The first hand held mobile phone to become commercially available was the Motorola DynaTAC 8000X, which received approval in 1983. Mobile phones began to proliferate through the 1980s with the introduction of "cellular" phones based on cellular networks with multiple base stations located relatively close to each other, and protocols for the automated "handover" between two cells when a phone moved from one cell to the other. At this time analog transmission was in use in all systems. Mobile phones were somewhat larger than current ones, and at first, all were designed for permanent installation in cars (hence the term car phone). In Switzerland, the name for the car phone models was "Nationales Autotelefon", and the abbreviation of it ("Natel") persists as the common designation for mobile phones. Soon, some of these bulky units were converted for use as "transportable" phones the size of a briefcase. Motorola introduced the first truly portable, hand held phone. These systems (NMT, AMPS, TACS, RTMI, C-Netz, and Radiocom 2000) later became known as first generation (1G) mobile phones.

In September 1981 the first cell phone network with automatic roaming was started in Saudi Arabia; it was an NMT system manufactured by Svenska Radio Aktiebolaget (SRA). One month later the Nordic countries started an NMT network with automatic roaming between countries.

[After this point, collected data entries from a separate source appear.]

(** * Sumula lifecycle of rei-da-derivada

    A shallow embedding of [api/views/views_sumulas.py]: the object
    permission gates, the create, update/close, add-referee and player
    views, over an explicit relational store.  The views are written
    against the interface of their base class [BaseSumulaView]
    ([api/views/base_views.py]) and against the pieces of Django they call
    ([has_perm] and the coercion of the values given to a lookup or to a
    text column). *)

From Stdlib Require Import ZArith List String Bool Lia DecimalString.
Import ListNotations.
Local Open Scope string_scope.
Local Open Scope list_scope.
Local Open Scope Z_scope.

Set Implicit Arguments.
Local Set Warnings "-register-all".

(** ** Request payloads: parsed JSON, with the Python operations the views use *)

Inductive json : Type :=
| JNull
| JBool (b : bool)
| JInt (n : Z)
| JStr (s : string)
| JList (items : list json)
| JDict (fields : list (string * json)).

(** [d.get(k)] on the fields of a dict. *)
Fixpoint dict_get (k : string) (fields : list (string * json)) : option json :=
  match fields with
  | [] => None
  | (k', v) :: rest => if (k =? k')%string then Some v else dict_get k rest
  end.

(** Python truthiness: [if not v]. *)
Definition truthy (v : json) : bool :=
  match v with
  | JNull => false
  | JBool b => b
  | JInt n => negb (n =? 0)
  | JStr s => negb (s =? "")%string
  | JList items => match items with [] => false | _ => true end
  | JDict fields => match fields with [] => false | _ => true end
  end.

Fixpoint substring_of (p s : string) : bool :=
  if String.prefix p s then true
  else match s with
       | EmptyString => false
       | String _ s' => substring_of p s'
       end.

Definition is_str (k : string) (v : json) : bool :=
  match v with JStr s => (s =? k)%string | _ => false end.

(** [k in data]; [None] is the TypeError Python raises on a value that is
    not a container. *)
Definition py_in (k : string) (data : json) : option bool :=
  match data with
  | JDict fields => Some (match dict_get k fields with Some _ => true | None => false end)
  | JList items => Some (existsb (is_str k) items)
  | JStr s => Some (substring_of k s)
  | _ => None
  end.

(** [data[k]] with a string key; [None] is the KeyError or TypeError. *)
Definition subscript (data : json) (k : string) : option json :=
  match data with
  | JDict fields => dict_get k fields
  | _ => None
  end.

(** [data.get(k)]: [None] is the AttributeError on a value that is not a
    dict, [Some JNull] the missing key. *)
Definition py_get (data : json) (k : string) : option json :=
  match data with
  | JDict fields => Some (match dict_get k fields with Some v => v | None => JNull end)
  | _ => None
  end.

(** ** The store *)

Record User := {
  user_id : Z;
  email : string;
  first_name : string;
  last_name : string
}.

Record Event := {
  event_id : Z;
  event_name : string;
  admin_email : string
}.

Record Staff := {
  staff_id : Z;
  staff_user : Z;
  staff_event : Z;
  is_manager : bool
}.

Record Player := {
  player_id : Z;
  player_user : Z;
  player_event : Z;
  total_score : Z;
  registration_email : string;
  is_imortal : bool
}.

(** The two sumula models are parallel tables with the same columns. *)
Inductive Variant : Type := Classificatoria | Imortal.

Record Sumula := {
  sumula_id : Z;
  sumula_event : Z;
  name : string;
  active : bool
}.

(** A score row has one nullable foreign key per sumula table. *)
Record PlayerScore := {
  score_id : Z;
  score_player : Z;
  score_event : Z;
  sumula_classificatoria : option Z;
  sumula_imortal : option Z;
  points : Z
}.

 Second Generation Mobile Phones

In the 1990s, second generation (2G) mobile phone systems such as GSM, IS-136 ("TDMA"), iDEN and IS-95 ("CDMA") began to be introduced. The first digital cellular phone call was made in the United States in 1990, in 1991 the first GSM network opened in Europe. 2G phone systems were characterized by digital circuit switched transmission and the introduction of advanced and fast phone to network signaling. In general the frequencies used by 2G systems in Europe were higher though with some overlap, for example the 900 MHz frequency range was used for both 1G and 2G systems in Europe and so such 1G systems were rapidly closed down to make space for 2G systems. In America the IS-54 standard was deployed in the same band as AMPS and displaced some of the existing analog channels.

Coinciding with the introduction of 2G systems was a trend away from the larger "brick" phones toward tiny 100–200g hand-held devices, which soon became the norm. This change was possible through technological improvements such as more advanced batteries and more energy-efficient electronics, but also was largely related to the higher density of cellular sites caused by increasing usage levels.